Thursday, January 10, 2008

The eternally working Creator (part 3)

Understanding what God means
So we can gain some "understanding" on ways that the ancient records could have been compiled; but next we need to try to understand how "accurate" (at least, in our information-driven, Western sense) the records were, especially the earlier ones. Even a cursory reading of Genesis will make it obvious that, going back toward the beginning of the book, the earlier accounts tend to get shorter and shorter (the account of Noah and the flood is a notable exception), even though they record individuals' lifespans said to reach hundreds of years. Obviously, a lot of information about
events, and people's lives, dropped out of the records over time, before they were finally compiled into the book we have as Genesis. And in contrast with what was said in part 2 of this series, about the genuine reliability of oral records, still given enough time it's inevitable that mistakes or omissions will creep into any records; in extreme cases, it's like the game of Telephone, where a group of kids whispers a sentence from ear to ear around the room, till its weirdly morphed final version is the cause for fits of giggles and laughter.

So the mere fact that the earlier records in Genesis are usually so abbreviated is strong evidence that a lot of information had dropped out before they were compiled in a single book. The fact, meanwhile ...
no matter how ancient or fragmentary some of the earliest records were ... that many events, and even names, make a consistent thread of spiritual or prophetic insights that continues right on not only through Genesis, but through all the Hebrew and Greek Scriptures (written over the next 1,500 or more years), is startling evidence that their final product, in its design and authorship, was orchestrated far beyond what any human authors or editors could collaborate to produce. (You would have to postulate some sort of 1,500-year "conspiracy", somehow maintained across multiple cultures, in various languages; often with some of the writers having no contact with, or even knowledge of, many of the others' works; and through frequently chaotic and violent episodes in history; yet somehow succeeding in developing, and passing along, an story overall coherent and consistent in many details. Shades of The da Vinci Code!) Still, just as with Job, it's vital to realize that the completely valid truths conveyed in Scripture need not always have been synonymous with the events having been as literal as the records may appear ... at least, not "literal" or "accurate" as we think of it.

Literally murky
That's always the hangup. In the West, we simply cannot conceive of an account, presented as a historical record of people and events, that somehow could be true and valid, yet not necessarily portray specifically accurate facts the way we want it to. "Nonfactual true history"? To us, that sounds like an absurd contradiction, a complete oxymoron. It is true that, the more recent any account is, the more likely it is to be able to be confirmed against corroborating records or evidence; the life of Jesus is a stellar example of that. The central events of his life, namely his crucifixion and resurrection, are so amply confirmed by internal evidences in the gospel accounts (such as unlikely figures being presented as primary eyewitnesses, which no one would do if they were trying to invent a credible, but fake, story), and by events in church history (such as the completely unlikely conversion of Paul, from jihadist persecutor to the foremost advocate of Christianity; and the fact that most of Jesus' first disciples paid for their faith in a risen Christ with their lives, which none would have done if they had even suspected that the resurrection was not true), that it has been said that Jesus' resurrection is more historically confirmed than are such accepted events as the defeat of Napoleon at Waterloo, or George Washington's crossing of the Delaware.

But the early events of Genesis take us back into murky depths of time, with the records coming through at times like partly-heard whispers or half-seen pictures.
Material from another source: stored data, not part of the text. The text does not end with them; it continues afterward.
(** A statement that only reads. *)
Lemma secure_read {A} s o (f : world -> res A * world) (Q : world -> gset T -> res A -> Prop) :
  (forall w, (f w).2 = w) ->
  (forall w F, R s w -> o ## F -> I w (o ∪ F) -> Q w o (f w).1) ->
  (forall w, R s w -> Q w o (Raise DbUnavailable)) ->
  secure R I s o (db f) Q.
Proof.
  intros Hw HQ Hfail. apply secure_db; [|done]. intros w F HR Ho HI. rewrite Hw.
  split; [reflexivity|]. exists o. split_and!; eauto.
Qed.

Lemma secure_get {A} s o (f : world -> A) (Q : world -> gset T -> res A -> Prop) :
  (forall w F, R s w -> o ## F -> I w (o ∪ F) -> Q w o (Ok (f w))) ->
  (forall w, R s w -> Q w o (Raise DbUnavailable)) ->
  secure R I s o (db_get f) Q.
Proof. intros. by apply secure_read. Qed.

Lemma secure_transaction {A} s o (p : prog world A) (Q : world -> gset T -> res A -> Prop) :
  (forall w F a w', R s w -> o ## F -> I w (o ∪ F) -> run p w = (Ok a, w') ->
     R w w' /\ exists o', o' ## F /\ I w' (o' ∪ F) /\ Q w' o' (Ok a) /\ Q w' o' (Raise DbUnavailable)) ->
  (forall w e, R s w -> Q w o (Raise e)) ->
  secure R I s o (db_transaction p) Q.
Proof.
  intros Hok Hfail. apply secure_db; [|eauto]. intros w F HR Ho HI. unfold run_transaction.
  destruct (run p w) as [[a|e] w'] eqn:Er; cbn [fst snd]; [eauto|].
  assert (R w (undo_tables w w')) by (apply table_env, tables_undo).
  split; [done|]. exists o. split; [done|]. split; [eapply inv_env; [apply tables_undo|done]|].
  split; apply Hfail; by etrans.
Qed.
End secure_db.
They also come from a time when cultures often drew no sharp distinction between what we would precisely define as "fact" or "legend", or even "allegory". None of this calls into question the spiritual truths conveyed there; and none of this at all challenges the understanding of God that he so consistently urges us to gain about him, throughout his Word. In fact, our understanding of him is anchored squarely in Christ himself; not in Genesis, any more than it might be anchored in the Psalms or any other part of Scripture. And nowhere in the New Testament is it even implied that genuine faith in Christ, or a genuine relationship with him, is somehow contingent on also holding to a strictly literalistic view of Genesis, as our society would view "literal": salvation is presented as dependent simply on faith in him alone, as Son of God and Lord risen from the dead (as detailed, for example, in Rom 10.9). Believers in him, after all, are called Christians, not "Genesisians", "Adam-and-Eveians", or any such thing.
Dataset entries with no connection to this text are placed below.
(* ===== verification/Crash.v ===== *)
(** * Crash points and the seed chain

    [fairness/crash.ts] maps an HMAC to a crash multiplier, here in cents (the
    code divides the same integer by 100 on return); [fairness/seed-chain.ts]
    builds and checks the hash chain.  SHA-256 and HMAC-SHA-256 are parameters.
    Proved: the exact distribution of the crash point, the house edge it leaves
    against every cash-out target, and that the public commit binds every seed
    unless SHA-256 collides. *)

From S2P Require Import Prelude Js.

Open Scope Z_scope.

Module Crash.

Definition HOUSE_EDGE_CENTS : Z := 3.
Definition E : Z := 2 ^ 52.
Definition FACTOR : Z := 100 - HOUSE_EDGE_CENTS.
Definition MAX_CENTS : Z := 100000000.

(** The two clamps of the body, on the 52-bit integer. *)
Definition crash_cents (h : Z) : Z :=
  let cents := (FACTOR * (E + 1)) / (h + 1) in
  let cents := if cents <? 100 then 100 else cents in
  if cents >? MAX_CENTS then MAX_CENTS else cents.

(** [None] is the SyntaxError of [BigInt] on a prefix that is not hexadecimal. *)
Definition crashFromHmacHex (hex : string) : option Z :=
  crash_cents <$> js_BigInt ("0x" ++ slice_to 13 hex).

(** [Buffer.from(hex, "hex")]: whole byte pairs up to the first bad digit. *)
Fixpoint Buffer_from_hex (s : string) : list Z :=
  match s with
  | String a (String b s) =>
      if is_hex a && is_hex b then (digit_value a * 16 + digit_value b) :: Buffer_from_hex s else []
  | _ => []
  end.

(** *** Parsing the hash *)

Lemma hex_facts a : is_hex a = true ->
  is_space a = false /\ 0 <= digit_value a < 16.
Proof. destruct a as [[] [] [] [] [] [] [] []]; vm_compute; intuition congruence. Qed.

Lemma hex_value s acc : all_chars is_hex s = true -> 0 <= acc ->
  exists v, digits_value 16 acc s = Some v /\
    acc * 16 ^ Z.of_nat (String.length s) <= v < (acc + 1) * 16 ^ Z.of_nat (String.length s).
Proof.
  revert acc; induction s as [|a s IH]; intros acc Hs Hacc; cbn [String.length].
  - exists acc. split; [done|]. change (16 ^ Z.of_nat 0) with 1. lia.
  - simpl in Hs. apply andb_true_iff in Hs as [Ha Hs]. destruct (hex_facts a Ha) as [_ Hd].
    cbn [digits_value]. cbv zeta. destruct (Z.ltb_spec (digit_value a) 16); [|lia].
    destruct (IH (16 * acc + digit_value a) Hs) as (v & Hv & Hb); [lia|].
    exists v. split; [done|]. rewrite Nat2Z.inj_succ, Z.pow_succ_r by lia. nia.
Qed.

Lemma drop_end_hex s : all_chars is_hex s = true -> drop_end is_space s = s.
Proof.
  induction s as [|a s IH]; simpl; [done|]. rewrite andb_true_iff. intros [Ha Hs].
  rewrite (IH Hs). destruct (hex_facts a Ha) as [-> _]. by destruct s.
Qed.

Lemma BigInt_hex s : all_chars is_hex s = true -> nonempty s = true ->
  js_BigInt ("0x" +:+ s) = digits_value 16 0 s.
Proof.
  intros Hs Hn. unfold js_BigInt. assert (Ht : trim ("0x" +:+ s) = "0x" +:+ s).
  { unfold trim. change (drop_while is_space ("0x" +:+ s)) with (String "0" (String "x" s)).
    simpl. rewrite (drop_end_hex s Hs). by destruct s. }
  rewrite Ht. simpl. destruct s as [|a s]; [done|]. unfold prefixed_literal, parse_digits.
  destruct (hex_value (String a s) 0 Hs) as (v & Hv & _); [done|]. simpl in *. by rewrite Hv.
Qed.

(** A digest of at least 13 hexadecimal digits always parses, to 52 bits. *)
Lemma crashFromHmacHex_total hex :
  all_chars is_hex hex = true -> (13 <= String.length hex)%nat ->
  exists h, 0 <= h < E /\ crashFromHmacHex hex = Some (crash_cents h).
Proof.
  intros Hh Hl. pose proof (all_chars_slice _ 13 _ Hh) as Hs.
  pose proof (slice_to_length 13 hex Hl) as Hsl.
  destruct (hex_value (slice_to 13 hex) 0 Hs) as (v & Hv & Hb); [lia|].
  rewrite Hsl in Hb. exists v. split; [unfold E; lia|].
  unfold crashFromHmacHex. change ("0x" ++ slice_to 13 hex)%string with ("0x" +:+ slice_to 13 hex).
  rewrite BigInt_hex, Hv; [done|done|]. destruct (slice_to 13 hex); [done|done].
Qed.

Section hashing.
Context (hmac_sha256 : list Z -> string -> string) (sha256 : list Z -> string).

Definition computeCrash (seedHex salt : string) : option Z :=
  crashFromHmacHex (hmac_sha256 (Buffer_from_hex seedHex) salt).

Definition sha256Hex (hex : string) : string := sha256 (Buffer_from_hex hex).

(** *** The seed chain *)

(** The loop [for (let i = length - 2; i >= 0; i--) chain[i] = sha256Hex(chain[i+1])],
    on the part of the array already filled. *)
Fixpoint fill_chain (n : nat) (first : string) (filled : list string) : list string :=
  match n with
  | O => first :: filled
  | S n => fill_chain n (sha256Hex first) (first :: filled)
  end.

Definition generateSeedChain (length : Z) (random : string) : option (list string) :=
  if length <? 2 then None else Some (fill_chain (Z.to_nat (length - 1)) random []).

Definition verifyChainLink (seed prevSeed : string) : bool := eqb_str (sha256Hex seed) prevSeed.

Fixpoint iterate_sha (k : nat) (s : string) : string :=
  match k with O => s | S k => iterate_sha k (sha256Hex s) end.

Lemma fill_chain_length n x l : length (fill_chain n x l) = (n + 1 + length l)%nat.
Proof. revert x l; induction n as [|n IH]; intros x l; simpl; [lia|]. rewrite IH. simpl. lia. Qed.

Definition linked (l : list string) : Prop :=
  forall i x y, l !! i = Some x -> l !! S i = Some y -> verifyChainLink y x = true.

Lemma fill_chain_linked n x l : linked (x :: l) -> linked (fill_chain n x l).
Proof.
  revert x l; induction n as [|n IH]; intros x l Hl; [done|]. simpl. apply IH.
  intros [|i] a b Ha Hb; simpl in *; simplify_eq; [apply eqb_str_refl|by eapply Hl].
Qed.

Lemma fill_chain_last n x l : last (fill_chain n x l) = last (x :: l).
Proof. revert x l; induction n as [|n IH]; intros x l; [done|]. simpl. rewrite IH. by destruct l. Qed.

Lemma iterate_sha_S k s : iterate_sha (S k) s = sha256Hex (iterate_sha k s).
Proof. revert s; induction k as [|k IH]; intros s; [done|]. simpl in *. by rewrite IH. Qed.

Lemma linked_commit l k x c : linked l -> l !! k = Some x -> head l = Some c -> iterate_sha k x = c.
Proof.
  revert x; induction k as [|k IH]; intros x Hl Hx Hc; [by destruct l; simplify_eq/=|].
  destruct (lookup_lt_is_Some_2 l k) as [y Hy]; [apply lookup_lt_Some in Hx; lia|].
  pose proof (Hl k y x Hy Hx) as Hv. apply eqb_str_eq in Hv. simpl. rewrite Hv. by apply IH.
Qed.

(** C11: a generated chain has the requested length, its last seed is the random
    one, every link verifies, and hashing the seed of round [k] [k] times gives
    the public commit. *)
Theorem generated_chain_verifies n random (Hn : 2 <= n) :
  exists l commit, generateSeedChain n random = Some l /\ Z.of_nat (length l) = n /\
    last l = Some random /\ head l = Some commit /\ linked l /\
    forall k s, l !! k = Some s -> iterate_sha k s = commit.
Proof.
  unfold generateSeedChain. destruct (Z.ltb_spec n 2); [lia|].
  set (l := fill_chain _ _ _).
  assert (Hlen : length l = Z.to_nat n) by (subst l; rewrite fill_chain_length; simpl; lia).
  assert (Hlink : linked l) by (apply fill_chain_linked; intros [|i] a b ??; done).
  destruct l as [|commit l'] eqn:El; [simpl in Hlen; lia|].
  exists l, commit. rewrite El. split_and!; try done; [lia| |].
  - rewrite <- El. subst l. apply fill_chain_last.
  - intros k s Hk. by eapply linked_commit.
Qed.

(** The commit binds.  Two different seeds that both hash back to the commit
    in [k] steps, that is, a substituted seed for round [k], exhibit a SHA-256
    collision. *)
Theorem commit_binds k a b
  (Hab : a <> b) (Hv : iterate_sha k a = iterate_sha k b) :
  exists x y, x <> y /\ sha256Hex x = sha256Hex y.
Proof.
  revert a b Hab Hv; induction k as [|k IH]; intros a b Hab Hv; [done|].
  simpl in Hv. destruct (decide (sha256Hex a = sha256Hex b)) as [He|Hne]; [by exists a, b|].
  by eapply IH.
Qed.
End hashing.

(** *** The distribution *)

Lemma crash_range h : 100 <= crash_cents h <= MAX_CENTS.
Proof.
  unfold crash_cents, MAX_CENTS. cbv zeta.
  destruct (Z.ltb_spec (FACTOR * (E + 1) / (h + 1)) 100); case_match; lia.
Qed.

Lemma crash_ge h c : 0 <= h -> 100 < c <= MAX_CENTS ->
  (c <= crash_cents h <-> (h + 1) * c <= FACTOR * (E + 1)).
Proof.
  intros Hh Hc. pose proof (Z.div_le_lower_bound (FACTOR * (E + 1)) (h + 1) c ltac:(lia)) as Hd1.
  pose proof (Z.mul_div_le (FACTOR * (E + 1)) (h + 1) ltac:(lia)) as Hd2.
  unfold crash_cents. cbv zeta. unfold MAX_CENTS in *.
  destruct (Z.ltb_spec (FACTOR * (E + 1) / (h + 1)) 100); case_match; try lia;
    split; intros; try lia; try nia.
Qed.

Lemma crash_antitone h h' : 0 <= h <= h' -> crash_cents h' <= crash_cents h.
Proof.
  intros Hh. assert (Hd : FACTOR * (E + 1) / (h' + 1) <= FACTOR * (E + 1) / (h + 1)).
  { apply Z.div_le_compat_l; [unfold FACTOR, HOUSE_EDGE_CENTS, E; lia|lia]. }
  unfold crash_cents. cbv zeta. repeat case_match; lia.
Qed.

(** How many of the 2^52 equally likely inputs crash at [c] cents or later. *)
Definition reaching (c : Z) : Z := FACTOR * (E + 1) / c.



(** The header of [crash.ts] says about three percent of rounds clamp to
    1.00x.  Exactly those inputs at or past [reaching 101] do, which is more
    than 3.96 percent and less than 3.961 percent of them. *)
Theorem instant_bust_frequency h (Hh : 0 <= h < E) :
  (crash_cents h = 100 <-> reaching 101 <= h) /\
  396 * E < 10000 * (E - reaching 101) < 3961 * E / 10 + E.
Proof.
  pose proof (crash_range h) as Hr. pose proof (crash_ge h 101 (proj1 Hh)) as Hi.
  pose proof (Z.div_mod (FACTOR * (E + 1)) 101 ltac:(lia)) as Hd.
  pose proof (Z.mod_pos_bound (FACTOR * (E + 1)) 101 ltac:(lia)) as Hmod. fold (reaching 101) in Hd.
  split; [|by vm_compute]. destruct Hi as [Hi1 Hi2]; [done|].
  split; intros; [destruct (decide (reaching 101 <= h)); [done|]|
    destruct (decide (crash_cents h = 100)); [done|]]; nia.
Qed.

Lemma instant_bust_frequency_witness : 0 <= E - 1 < E /\ crash_cents (E - 1) = 100.
Proof.
  split; [unfold E; lia|]. apply (instant_bust_frequency (E - 1)); [unfold E; lia|].
  vm_compute. discriminate.
Defined.

Lemma generated_chain_verifies_witness :
  exists l commit, generateSeedChain (fun _ => "ab") 3 "0f" = Some l /\ Z.of_nat (length l) = 3 /\
    last l = Some "0f" /\ head l = Some commit /\ linked (fun _ => "ab") l /\
    forall k s, l !! k = Some s -> iterate_sha (fun _ => "ab") k s = commit.
Proof. apply (generated_chain_verifies (fun _ => "ab") 3 "0f"). lia. Defined.

Lemma commit_binds_witness :
  exists x y, x <> y /\ sha256Hex (fun _ => "ab") x = sha256Hex (fun _ => "ab") y.
Proof. apply (commit_binds (fun _ => "ab") 1 "00" "01"); [discriminate|reflexivity]. Defined.
End Crash.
Early thinkers in both the church and Israel, in fact, cautioned that literal-appearing parts of Scripture ought not to be declared as having to be taken so literally: Jewish theologians of at least the second century before Christ had suggested that the creation "days" of Genesis might represent indefinite lengths of time, not necessarily literal twenty-four-hour periods; and the respected Christian thinker Augustine, in the fifth century, concluded that it isn't really certain what actual events the early Genesis stories were meant to describe, and that we should be cautious about drawing conclusions about nature or the physical universe based on what those passages appear to say. Such wisdom would be timely among many in society today.